So where was I? Right, no more storage business. EMC and Netapp, or Compellent, Lefthand, etc. etc. are not storage companies. They are systems companies. They run specific functionality on processors to execute applications - that just so happen to be geared to storing, moving, protecting data that will be used by some other processor running some other functionality for some other area of interest. They build computers - almost identically to those back in the day. Storage guys used to write their own RAID code, because that was what made them different. Prime and Wang and DG and DEC and HP and blah, blah, blah used to all make their own processors and operating systems, because that's what made them different. Nobody buys one guys RAID 5 box vs. another guys because of the RAID code anymore. 99% of the processors used in commercial computing are made by 3% for the guys who used to have their own. Who in their right mind would build a general purpose operating system today? No one. Those games are over.
Sometimes the game is changed because of whole new way of doing something. Sometimes it's about technological innovation (Riverbed). Other times its a simple matter of applying technologies in a whole new way (VMware), and other times it's simply kicking some slow, fat, dumb butt out in the market (Add your favorite example here). When you have all three, you tend to make a pile of dough. Pure luck isn't sustainable - you have to be able to see the forest through the trees, and you have adapt to the world around you.
Netapp is a neo-classical systems company. They use commodity components and put their money into their IP, which is their operating system and the applications that run on it. Those applications happen to be storage applications but what's the difference between them an any other systems company - other than the fact that they don't let anyone else write applications directly to their O.S.? EMC is the new version of IBM or HP - they not only are a systems company, they are software company, service provider, and so on. Larry Ellison, in his recent acquisition targeting BEA, said "people want to buy software from one place" - and he's right. The same holds true for all the other stuff as well.
So of course Sun should roll up storage under systems. They might not know how to say things properly, but they have piles of talent and a market built around their processor and their operating system. Forget whether or not it can or will work for them, but the theory is exactly right. Sun, IBM, EMC, etc. need to think of themselves as systems companies who delineate their activities by the functionality provided to the individual markets they serve, not as a storage, systems, software, etc. companies. Those who prosper in the next frontier will be those who understand that we are moving on - it ain't about the micro function or gizmo, it's about the macro. People simply can't continue to live in the weeds in IT, they need holistic systemic infrastructure to ever hope to bring real value to their organizations. System companies are going to be what's required to puppet master all the micro gizmo function. You have to be able to give the people what they want, whether you think it's right for them or not.
Wyeth-Ayerst, the giant pharmaceutical company, makes birth control pills and baby formula.
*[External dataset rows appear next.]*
(* ===== verification/Opening.v ===== *)
(** * Creating a database

    What [newDal] puts into a new file: the freelist in page 1, the empty root
    node of the collections in page 2, the meta in page 0.  The freelist is
    written before page 2 is taken from it, so what the file holds is the
    freelist of a database without a root page. *)

From S2P Require Import Prelude Freelist Meta Node Float32 Dal Wal Crash GoSlice World Tree Heap Collection Tx Db Isolation Durable.

Open Scope Z_scope.

Lemma empty_leaf_fits ps pn : 24 <= ps -> fits_page ps (Node pn [] []).
Proof.
  intros Hps. split; [split; [by left|constructor|constructor]|..].
  - change (layout_size (Node pn [] [])) with 4%nat. lia.
  - change (nodeSize (Node pn [] [])) with 11. lia.
Qed.

(** ** The writes of [newDal] *)

Section writes.
Context (d : dal) (f : bytes) (Ho : open_with d f) (Hps : 24 <= pageSize d <= 2 ^ 16).

Definition zero_page : bytes := replicate (Z.to_nat (pageSize d)) 0.

Lemma write_small pg : 0 <= num pg <= 2 -> writePage pg d = (Ok tt, with_file (Some (apply_page (pageSize d) f pg)) d).
Proof. intros Hn. apply writePage_ok; [done|done|lia|lia|nia]. Qed.

Lemma writeFreelist_ok bs :
  0 <= freelistPage (dmeta d) <= 2 -> Freelist.serialize (dfreelist d) zero_page = Ok bs ->
  let pg := Page (freelistPage (dmeta d)) bs in
  writeFreelist d = (Ok pg, with_file (Some (apply_page (pageSize d) f pg)) d).
Proof.
  intros Hn E pg. unfold writeFreelist. mrun. unfold allocateEmptyPage. cbn [data]. fold zero_page.
  rewrite E. mrun. fold pg. mstep (write_small pg Hn). mrun. by destruct d as [? ? ? ? ? ? []].
Qed.

Lemma writeMeta_ok m bs :
  Meta.serialize m zero_page = Ok bs ->
  writeMeta m d = (Ok (Page metaPageNum bs), with_file (Some (apply_page (pageSize d) f (Page metaPageNum bs))) d).
Proof.
  intros E. unfold writeMeta. mrun. unfold allocateEmptyPage. cbn [data]. fold zero_page. rewrite E. mrun.
  mstep (write_small (Page metaPageNum bs) ltac:(unfold metaPageNum; cbn; lia)). done.
Qed.

(** A node without a page gets the next one. *)
Lemma writeNode_new_ok its kids pg pn fr :
  nodePage d (Node 0 its kids) = Ok pg -> num pg = 0 -> getNextPage (dfreelist d) = (pn, fr) -> 0 <= pn <= 2 ->
  writeNode (Node 0 its kids) d =
    (Ok (Node pn its kids), with_file (Some (apply_page (pageSize d) f (Page pn (data pg)))) (with_freelist fr d)).
Proof.
  intros E Hpg En Hn. unfold writeNode. mrun. rewrite E. mrun. cbn [pageNum]. rewrite decide_True by done.
  rewrite bind_assoc. assert (getNextPageM d = (Ok pn, with_freelist fr d)) as Eg by (unfold getNextPageM; by rewrite En).
  mstep Eg. mrun. cbn [items childNodes].
  assert (writePage (Page pn (data pg)) (with_freelist fr d) =
    (Ok tt, with_file (Some (apply_page (pageSize d) f (Page pn (data pg)))) (with_freelist fr d))) as Ew.
  { apply writePage_ok; [done|done|lia|cbn; lia|cbn; nia]. }
  by mstep Ew.
Qed.
End writes.

(** The three pages of a new file. *)
Record new_file (ps : Z) (pages : list page) : Prop := {
  nf_ok : pages_ok ps pages;
  nf_nums : num <$> pages = [1; 2; 0];
  nf_free : exists buf, Page 1 buf ∈ pages /\ Freelist.deserialize newFreelist buf = Ok (Freelist 1 []);
  nf_root : exists buf, Page 2 buf ∈ pages /\ Node.deserialize NewEmptyNode buf = Ok (Node 0 [] []);
  nf_meta : exists buf, Page 0 buf ∈ pages /\ Meta.deserialize buf = Ok (Meta 2 1)
}.

Definition dal_with (o : Options) (f : bytes) (wl : option bytes) (m : meta) (fr : freelist) : dal :=
  Dal (o_pageSize o) (MinFillPercent o) (MaxFillPercent o) (Some f) true wl m fr.

Lemma open_new_ok o wl :
  24 <= o_pageSize o <= 2 ^ 16 ->
  exists pages, new_file (o_pageSize o) pages /\
    newDal o (Disk None wl) =
      (Ok tt, dal_with o (apply_pages (o_pageSize o) pages []) wl (Meta 2 1) (Freelist 2 [])).
Proof.
  intros Hps. set (ps := o_pageSize o) in *. set (zero := replicate (Z.to_nat ps) 0).
  assert (length zero = Z.to_nat ps) as Hz by apply length_replicate.
  destruct (freelist_roundtrip_gen (Freelist 1 []) zero) as (fb & Ef & Hfl & Hfd).
  { split; cbn; [lia|constructor|constructor]. }
  { unfold freelist_size, pageNumSize. cbn. lia. }
  { cbn. lia. }
  destruct (meta_roundtrip_gen (Meta 2 1) zero) as (mb & Em & Hml & _ & Hmd).
  { split; unfold is_pgnum; cbn; lia. }
  { change metaHeaderSize with 24%nat. lia. }
  set (d1 := dal_with o [] wl (Meta 0 1) (Freelist 1 [])).
  pose proof (writeFreelist_ok d1 [] (conj eq_refl eq_refl) Hps fb ltac:(cbn; lia) Ef) as W1. cbn zeta in W1.
  set (f1 := apply_page (pageSize d1) [] _) in W1. change (with_file (Some f1) d1) with (dal_with o f1 wl (Meta 0 1) (Freelist 1 [])) in W1.
  set (d2 := dal_with o f1 wl (Meta 0 1) (Freelist 1 [])) in *.
  destruct (nodePage_ok d2 (Node 0 [] [])) as (npg & En & Hnn & Hnl & Hnd); [cbn; fold ps; lia|apply empty_leaf_fits, Hps|].
  pose proof (writeNode_new_ok d2 f1 (conj eq_refl eq_refl) Hps [] [] npg 2 (Freelist 2 []) En Hnn eq_refl ltac:(lia)) as W2.
  set (f2 := apply_page (pageSize d2) f1 _) in W2.
  set (d3 := dal_with o f2 wl (Meta 2 1) (Freelist 2 [])).
  pose proof (writeMeta_ok d3 f2 (conj eq_refl eq_refl) Hps (Meta 2 1) mb Em) as W3.
  exists [Page 1 fb; Page 2 (data npg); Page 0 mb]. cbn [pageSize d2 dal_with] in Hnl. fold ps in Hnl. split.
  - split.
    + split; [lia| | |cbn [length]; lia]; repeat constructor; cbn [data num]; lia.
    + done.
    + exists fb. split; [left|done].
    + exists (data npg). split; [right; left|done].
    + exists mb. split; [do 2 right; left|done].
  - unfold newDal. cbn [dk_file]. unfold open_new, open_file. rewrite !bind_modS.
    assert (forall d0 d', getNextPageM d0 = (Ok 1, d') -> forall A (k : Z -> M dal A), (getNextPageM ≫= k) d0 = k 1 d')
      as Hget by (intros d0 d' E A k; by mstep E).
    erewrite Hget by reflexivity. rewrite bind_modS.
    match goal with |- (writeFreelist ≫= ?k) ?x = _ => change x with d1; rewrite (bind_Ok writeFreelist k d1 _ _ W1) end.
    unfold NewNodeForSerialization.
    match goal with |- (writeNode _ ≫= ?k) _ = _ => rewrite (bind_Ok _ k d2 _ _ W2) end.
    rewrite bind_modS, bind_getS.
    by erewrite bind_Ok by exact W3.
Qed.

(** ** Properties *)

(** C25: a new database.  On options with pages from 24 to 65536 bytes [newDal]
    creates the file: page 2 holds the empty root node of the collections and
    the meta page says so, the freelist in memory continues after page 2, and a
    log that lay next to the file is left there.  Once that log is out of the
    way, opening the file again gives the same file and meta but the freelist
    as it was before the root page was taken, so the next page handed out is
    the root page. *)
Theorem new_database o wl :
  24 <= o_pageSize o <= 2 ^ 16 ->
  exists d, newDal o (Disk None wl) = (Ok tt, d) /\
    root (dmeta d) = 2 /\ freelistPage (dmeta d) = 1 /\ dfreelist d = Freelist 2 [] /\ wal d = wl /\
    fst (Dal.getNode 2 d) = Ok (Node 2 [] []) /\
    exists d', newDal o (Disk (file d) None) = (Ok tt, d') /\ file d' = file d /\ dmeta d' = dmeta d /\
      dfreelist d' = Freelist 1 [] /\ fst (getNextPage (dfreelist d')) = root (dmeta d').
Proof.
  intros Hps. destruct (open_new_ok o wl Hps) as (pages & [Hok Hnum (fb & Hf & Hfd) (nb & Hn & Hnd) (mb & Hm & Hmd)] & E).
  set (ps := o_pageSize o) in *. set (f := apply_pages ps pages []) in *.
  assert (NoDup (num <$> pages)) as Hnodup by (rewrite Hnum; by apply (bool_decide_unpack _)).
  destruct (page_at_in ps ltac:(lia) pages [] _ Hok Hnodup Hf) as [If Af].
  destruct (page_at_in ps ltac:(lia) pages [] _ Hok Hnodup Hn) as [In An].
  destruct (page_at_in ps ltac:(lia) pages [] _ Hok Hnodup Hm) as [Im Am].
  cbn [num data] in *. fold f in If, Af, In, An, Im, Am.
  eexists. split; [exact E|]. repeat (split; [done|]). split.
  - rewrite (getNode_stored (dal_with o f wl (Meta 2 1) (Freelist 2 [])) f 2 (Node 2 [] [])); try done.
    + cbn. fold ps. lia.
    + apply empty_leaf_fits, Hps.
    + cbn [pageSize dal_with]. fold ps. by rewrite An.
  - exists (dal_of o f (Meta 2 1) (Freelist 1 [])). split; [|by repeat split]. cbn [file dal_with].
    apply (open_recovered o f None f (Meta 2 1) (Freelist 1 [])); [fold ps; lia|by unfold recovered; rewrite recover_none|].
    split; fold ps; cbn [freelistPage]; unfold metaPageNum; [done|by rewrite Am|done|by rewrite Af].
Qed.

Lemma new_database_witness :
  exists d, newDal demo_options (Disk None (Some [1])) = (Ok tt, d) /\
    root (dmeta d) = 2 /\ freelistPage (dmeta d) = 1 /\ dfreelist d = Freelist 2 [] /\ wal d = Some [1] /\
    fst (Dal.getNode 2 d) = Ok (Node 2 [] []) /\
    exists d', newDal demo_options (Disk (file d) None) = (Ok tt, d') /\ file d' = file d /\ dmeta d' = dmeta d /\
      dfreelist d' = Freelist 1 [] /\ fst (getNextPage (dfreelist d')) = root (dmeta d').
Proof. apply (new_database demo_options (Some [1])). simpl. lia. Defined.
(* ===== verification/Restart.v ===== *)
(** * Collections across transactions and restarts

    A collection is stored as an item of the root collection: its name, the
    page of its root and its counter.  [shows_collection] says that a world
    shows a collection through that item; it carries over a commit, and a
    restart, to the transactions that begin afterwards. *)

From S2P Require Import Prelude Freelist Meta Node Float32 Dal Wal Crash GoSlice World Tree Heap Contents Collection Search Tx Db Isolation Durable.

Open Scope Z_scope.

(** ** The stored form *)

Lemma collection_bytes c :
  serialize c = Ok (newItem (c_name c) (le_bytes 8 (c_root c) ++ le_bytes 8 (c_counter c))).
Proof.
  unfold serialize. rewrite put_le_ok by (simpl; lia). go_bind.
  by rewrite put_le_ok by (rewrite length_splice_le; simpl; lia).
Qed.

Lemma collection_read c0 name root counter :
  is_pgnum root -> is_pgnum counter ->
  deserialize c0 (newItem name (le_bytes 8 root ++ le_bytes 8 counter)) =
    Ok (Collection name root counter (c_hasTx c0) (c_rootCollection c0) (c_dirtyMeta c0)).
Proof.
  intros Hr Hc. unfold deserialize. cbn [value key]. rewrite decide_True by (rewrite length_app, !length_le_bytes; lia).
  rewrite (get_le_at 8 0 _ root); [|rewrite length_app, !length_le_bytes; lia| |done].
  2:{ apply sub_list_app_take, length_le_bytes. }
  go_bind. unfold pageNumSize. rewrite (get_le_at 8 (0 + 8) _ counter); [done|rewrite length_app, !length_le_bytes; lia| |done].
  rewrite sub_list_app_skip by (rewrite length_le_bytes; lia). rewrite length_le_bytes.
  rewrite <- (app_nil_r (le_bytes 8 counter)) at 1. apply sub_list_app_take, length_le_bytes.
Qed.

(** ** Getting a collection at the start of a transaction *)

Section restart.
Context {RT : GoRuntime}.

(** The world shows the collection [name] with the tree [t], through the root
    collection, whose tree is [tr]. *)
Record shows_collection (w : world) (name : bytes) (tr t : tree) : Prop := {
  sc_root : t_page tr = tx_root (wtx w);
  sc_root_repr : repr w tr;
  sc_root_shape : shape tr;
  sc_root_sorted : sorted (flatten tr);
  sc_item : exists it c, find_item name (flatten tr) = Some it /\ deserialize newEmptyCollection it = Ok c /\
    c_root c = t_page t;
  sc_repr : repr w t;
  sc_shape : shape t;
  sc_sorted : sorted (flatten t)
}.

Lemma begin_ok b wr : world_ok (begin b wr).
Proof.
  split.
  - intros p r. cbn [begin nodesH]. by rewrite lookup_nil.
  - intros pn p. unfold dirty_at. cbn [begin wtx newTx dirtyNodes mbind option_bind]. by rewrite lookup_empty.
Qed.

Lemma new_coll_reads c w : world_ok w -> reads w (with_collsH (collsH w ++ [c]) w).
Proof.
  intros [Hs Hd]. split; [|by split|done]. split; try done. cbn. by eexists.
Qed.

Lemma deserialize_flags it c :
  deserialize newEmptyCollection it = Ok c -> c_rootCollection c = false /\ c_dirtyMeta c = false.
Proof.
  unfold deserialize. case_decide; [|by intros [= <-]].
  intros (r & _ & (k & _ & [= <-])%bind_out_inv)%bind_out_inv. done.
Qed.

(** The transaction [w], begun on [b], has got a collection and changed nothing. *)
Record gotten (b : DB) (wr : bool) (p : coll_ptr) (c : collection) (w : world) : Prop := {
  gt_ok : world_ok w;
  gt_page : forall pn, page_node pn w = page_node pn (begin b wr);
  gt_db : wdb w = b;
  gt_tx : wtx w = if wr then with_colls (Some {[c_name c := p]}) (newTx b wr) else newTx b wr;
  gt_coll : collsH w !! p = Some c;
  gt_hasTx : c_hasTx c = true;
  gt_dirty : c_dirtyMeta c = false;
  gt_plain : c_rootCollection c = false
}.

(** A new transaction gets the collection, and reads of it see its tree. *)
Lemma GetCollection_ok b wr name tr t fuel :
  shows_collection (begin b wr) name tr t -> (height tr <= fuel)%nat ->
  exists p c w, GetCollection fuel name (begin b wr) = (Ok (Some p), w) /\
    gotten b wr p c w /\ repr w t /\ c_root c = t_page t.
Proof.
  intros [Hrt Hrr Hrs Hro (it & c & Hit & Hde & Hc) Ht _ _] Hf. unfold GetCollection. rewrite bind_get_tx.
  set (w0 := begin b wr) in *. pose proof (begin_ok b wr) as Ok0. fold w0 in Ok0.
  rewrite (bool_decide_eq_false_2 (name ∈ _)) by (cbn; set_solver). rewrite andb_false_r.
  assert ((if write (wtx w0) then collections (wtx w0) ≫= (.!! name) else None) = None) as ->.
  { unfold w0. cbn. destruct wr; [apply lookup_empty|done]. }
  set (rc := Collection [] (tx_root (wtx w0)) 0 true true false).
  set (w1 := with_collsH (collsH w0 ++ [rc]) w0).
  assert (getRootCollection w0 = (Ok (length (collsH w0)), w1)) as Eroot by done. mstep Eroot.
  pose proof (new_coll_reads rc w0 Ok0) as R1. fold w1 in R1. pose proof (reads_ok _ _ R1) as Ok1.
  destruct (Find_gen w1 (length (collsH w0)) rc tr name fuel Ok1) as (w2 & Ef & R2); try done.
  { by apply (reads_repr w0). }
  mstep Ef. rewrite Hit, Hde. mrun. pose proof (reads_ok _ _ R2) as Ok2.
  set (w3 := with_collsH (collsH w2 ++ [coll_set_tx true c]) w2).
  assert (new_coll (coll_set_tx true c) w2 = (Ok (length (collsH w2)), w3)) as Enew by done. mstep Enew.
  pose proof (new_coll_reads (coll_set_tx true c) w2 Ok2) as R3. fold w3 in R3. pose proof (reads_ok _ _ R3) as Ok3.
  assert (reads w0 w3) as R by (etrans; [exact R1|]; etrans; [exact R2|exact R3]).
  assert (collsH w3 !! length (collsH w2) = Some (coll_set_tx true c)) as Hp by apply list_lookup_middle, eq_refl.
  assert (wtx w3 = wtx w0) as T by apply R.
  assert (repr w3 t) as H3 by (by apply (reads_repr w0)). destruct (deserialize_flags _ _ Hde) as [Hrc Hdm].
  assert (forall pn, page_node pn w3 = page_node pn w0) as P3 by (intros pn; by apply reads_page).
  assert (wdb w3 = wdb w0) as D3 by apply R.
  unfold trackCollection. rewrite !bind_assoc. erewrite bind_Ok by (unfold load_coll; by rewrite Hp).
  rewrite bind_assoc, bind_get_tx, T. cbn [c_rootCollection coll_set_tx]. rewrite Hrc, orb_false_r.
  unfold w0 at 1 2. cbn [wtx begin newTx write collections]. destruct wr; cbn [negb].
  - unfold mod_tx. rewrite bind_modS. do 3 eexists. split; [done|].
    split; [split; try done|split; [by apply (repr_frame w3)|done]].
    + destruct Ok3 as [O1 O2]. split; [done|]. intros pn q. unfold dirty_at. cbn. exact (O2 pn q).
    + cbn [wtx with_wtx]. by rewrite T.
  - rewrite bind_ret. do 3 eexists. split; [done|]. by split.
Qed.

(** A name that is not among the items of the root collection is not found. *)
Lemma GetCollection_none b wr name tr fuel :
  t_page tr = root (dmeta (ddal b)) -> repr (begin b wr) tr -> shape tr -> sorted (flatten tr) ->
  find_item name (flatten tr) = None -> (height tr <= fuel)%nat ->
  exists w, GetCollection fuel name (begin b wr) = (Ok None, w) /\ reads (begin b wr) w.
Proof.
  intros Hrt Hrr Hrs Hro Hit Hf. unfold GetCollection. rewrite bind_get_tx.
  set (w0 := begin b wr) in *. pose proof (begin_ok b wr) as Ok0. fold w0 in Ok0.
  rewrite (bool_decide_eq_false_2 (name ∈ _)) by (cbn; set_solver). rewrite andb_false_r.
  assert ((if write (wtx w0) then collections (wtx w0) ≫= (.!! name) else None) = None) as ->.
  { unfold w0. cbn. destruct wr; [apply lookup_empty|done]. }
  set (rc := Collection [] (tx_root (wtx w0)) 0 true true false).
  set (w1 := with_collsH (collsH w0 ++ [rc]) w0).
  assert (getRootCollection w0 = (Ok (length (collsH w0)), w1)) as Eroot by done. mstep Eroot.
  pose proof (new_coll_reads rc w0 Ok0) as R1. fold w1 in R1. pose proof (reads_ok _ _ R1) as Ok1.
  destruct (Find_gen w1 (length (collsH w0)) rc tr name fuel Ok1) as (w2 & Ef & R2); try done.
  { by apply (reads_repr w0). }
  mstep Ef. rewrite Hit. exists w2. split; [done|]. by etrans.
Qed.

(** ** Carrying a collection over a commit *)

(** A page number of tree nodes: not the meta page, not the freelist's, at an
    offset an [int64] can hold. *)
Definition tree_page (d : dal) (pn : Z) : Prop := 0 < pn /\ pn <> freelistPage (dmeta d) /\ pn * pageSize d < 2 ^ 63.

Lemma repr_carried w w' t d :
  (forall pn n, tree_page d pn -> page_node pn w = Ok n -> page_node pn w' = Ok n) ->
  Forall (tree_page d) (pages t) -> repr w t -> repr w' t.
Proof.
  intros Hp. induction t as [pg its kids IH] using tree_ind'. intros Hpg Hr.
  apply repr_unfold in Hr as [Hn Hk]. apply repr_unfold. rewrite Forall_forall in Hpg. split.
  - apply Hp; [apply Hpg, page_in_pages|done].
  - cbn [t_kids] in *. rewrite Forall_lookup in IH, Hk |- *. intros i c Hc. apply (IH i c Hc); [|by eapply Hk].
    apply Forall_forall. intros pn Hin. apply Hpg. exact (kid_pages (Tree pg its kids) i c pn Hc Hin).
Qed.

Lemma shows_carried w w' d name tr t :
  (forall pn n, tree_page d pn -> page_node pn w = Ok n -> page_node pn w' = Ok n) ->
  tx_root (wtx w') = tx_root (wtx w) ->
  Forall (tree_page d) (pages tr) -> Forall (tree_page d) (pages t) ->
  shows_collection w name tr t -> shows_collection w' name tr t.
Proof.
  intros Hp Hroot Htr Ht [H1 H2 H3 H4 H5 H6 H7 H8].
  split; try done; [by rewrite Hroot|by apply (repr_carried w w' _ d)|by apply (repr_carried w w' _ d)].
Qed.
End restart.

(** ** Properties *)

(** C35: a collection read back from its item is the collection that was
    stored: its name, root page and counter. *)
Theorem collection_roundtrip c :
  is_pgnum (c_root c) -> is_pgnum (c_counter c) ->
  exists it, serialize c = Ok it /\ key it = c_name c /\ length (value it) = collectionSize /\
    deserialize newEmptyCollection it = Ok (Collection (c_name c) (c_root c) (c_counter c) false false false).
Proof.
  intros Hr Hc. eexists. split; [apply collection_bytes|]. split; [done|]. split; [|by apply collection_read].
  cbn [value]. by rewrite length_app, !length_le_bytes.
Qed.

Lemma collection_roundtrip_witness :
  exists it, serialize (Collection [99] 7 (2 ^ 40) true false true) = Ok it /\ key it = [99] /\ length (value it) = 16%nat /\
    deserialize newEmptyCollection it = Ok (Collection [99] 7 (2 ^ 40) false false false).
Proof.
  apply (collection_roundtrip (Collection [99] 7 (2 ^ 40) true false true)); unfold is_pgnum; simpl; lia.
Defined.

(** C5: what a transaction leaves in a collection is what later transactions
    find, before and after a restart.  A write transaction that holds its locks
    with no reader left, whose collections are flushed without an error and whose
    nodes and freelist fit their pages ([committable]), commits.  If it shows the
    collection [name] with the tree [t], then a transaction that begins after
    the commit - on the same handle, or after closing and opening the database -
    gets the collection by its name, and [Find] on it is the search in the
    contents of [t]. *)
Theorem committed_collection_is_found {RT : GoRuntime} w fuel colls dirty w1 name tr t :
  commit_turn w -> flushCollectionMetadata fuel colls w = (Ok tt, w1) -> committable w1 dirty ->
  shows_collection w1 name tr t ->
  Forall (tree_page (ddal (wdb w))) (pages tr) -> Forall (tree_page (ddal (wdb w))) (pages t) ->
  exists w', Commit fuel colls dirty w = (Ok tt, w') /\
    forall b wr fuel', (ddal b = ddal (wdb w') \/ newDal (options_of (ddal (wdb w'))) (Close (wdb w')) = (Ok tt, ddal b)) ->
      (height tr <= fuel')%nat -> (height t <= fuel')%nat ->
      exists p w2, GetCollection fuel' name (begin b wr) = (Ok (Some p), w2) /\
        forall k, exists w3, Find fuel' p k w2 = (Ok (find_item k (flatten t)), w3).
Proof.
  intros Ht Ef Hc Hsc Htr Htt. destruct (cm_open _ _ Hc) as [f Ho].
  destruct (Commit_ok fuel colls dirty w w1 f Ht Ef Hc Ho) as (pgs & Hp & w' & E & Eb).
  pose proof (keep_flush fuel colls w) as [Hf _]. rewrite Ef in Hf. cbn [snd] in Hf.
  exists w'. split; [done|]. rewrite Eb. cbn [ddal]. intros b wr fuel' Hb Hh1 Hh2.
  assert (ddal b = applied w1 pgs f) as Hdb.
  { destruct Hb as [?|Hb]; [done|]. pose proof (ok_ps _ _ (cp_ok _ _ Hp)) as Hps.
    unfold Close in Hb. cbn [ddal] in Hb. rewrite synced_reopens in Hb; [congruence|done|].
    eexists. split; [destruct Ho; by split|]. split; [done|]. by apply commit_stores. }
  destruct (GetCollection_ok b wr name tr t fuel') as (p & c & w2 & Eg & [Hok _ _ _ Hpc Htx _ _] & Hr & Hrt); [|done|].
  - apply (shows_carried w1 _ (ddal (wdb w))); try done.
    + rewrite <- Hf. intros pn n (H0 & Hfl & H63). by apply (applied_page w1 pgs f).
    + unfold begin, newTx. cbn. by rewrite Hdb.
  - exists p, w2. split; [done|]. intros k.
    destruct (Find_gen w2 p c t k fuel' Hok Hpc Htx Hrt Hr) as (w3 & E3 & _); [apply Hsc|apply Hsc|done|]. by exists w3.
Qed.

(** The collection of the demo database, with the keys of two transactions. *)
Definition demo_root : tree := Tree 2 [newItem [97] (le_bytes 8 3 ++ le_bytes 8 0)] [].
Definition demo_leaf : tree := Tree 3 [newItem [1] [10]; newItem [2] [10]] [].

Lemma committed_collection_is_found_witness :
  let w := demo_tx demo_committed 2 in
  exists w', Commit 5 [[97]] [1; 2; 3; 4] w = (Ok tt, w') /\
    forall b wr fuel', (ddal b = ddal (wdb w') \/ newDal (options_of (ddal (wdb w'))) (Close (wdb w')) = (Ok tt, ddal b)) ->
      (height demo_root <= fuel')%nat -> (height demo_leaf <= fuel')%nat ->
      exists p w2, GetCollection fuel' [97] (begin b wr) = (Ok (Some p), w2) /\
        forall k, exists w3, Find fuel' p k w2 = (Ok (find_item k (flatten demo_leaf)), w3).
Proof.
  apply (committed_collection_is_found (demo_tx demo_committed 2) 5 [[97]] [1; 2; 3; 4] (demo_flushed demo_committed)
    [97] demo_root demo_leaf).
  - split; vm_compute; reflexivity.
  - vm_compute. reflexivity.
  - apply committableb_spec. vm_compute. reflexivity.
  - split; [vm_compute; reflexivity|split; [vm_compute; reflexivity|exact I]|split; [by left|exact I]|repeat constructor| |
      split; [vm_compute; reflexivity|exact I]|split; [by left|exact I]|repeat constructor].
    do 2 eexists. split; [vm_compute; reflexivity|]. split; vm_compute; reflexivity.
  - repeat constructor; vm_compute; congruence.
  - repeat constructor; vm_compute; congruence.
Defined.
How smart is that?
For those who don't know, the Blue Ocean Strategy is a book I'm fond of, regardless of industry.
Sun cracks me up. They really are the classic example of "it's not what you say; its how you say it". HP used to get the rap as the worst PR/marketing company, but that baton has been passed. Forget about the Netapp lawsuit stuff and let's just focus on this week. First, Sun announces they are rolling their Storage group back under the Systems group. I didn't get one single call on it. Not one. That means no one cares, or people simply assume things. The fact is that it is a good move. Sun has always been a systems company, was forced to spin out a Storage group in order to attempt to compete, learned what that world looks like, and then is rolling it back up to leverage all the good engineering talent/tools, etc. in the Systems group. Second fact is that there is no such thing as "storage" anymore – everything is storage, and everything is a system. Yes, we are going back in time again, but that's the way it is. The lines of demarcation are really blurred with virtualization technologies, and will get fuzzier. A storage device is a specialized application engine containing processors, memory, and physical storage. Sounds like a system to me.
Anyhow, to prove my original point, Sun makes this move and thinks it's big news, but no one cares. They didn't get any accolades, because A: no one cares and B: no one gets accolades for re-orgs. Having said that, this is weird – they released their SPC numbers on the 9900V (big HDS system) – which are stellar – and what system were they run on? That's right, IBM. If you want the world to believe your integration story, you might consider using it yourselves. Yikes. There is much work to be done in Sunville, but I think the rollup can only help, and certainly couldn't hurt.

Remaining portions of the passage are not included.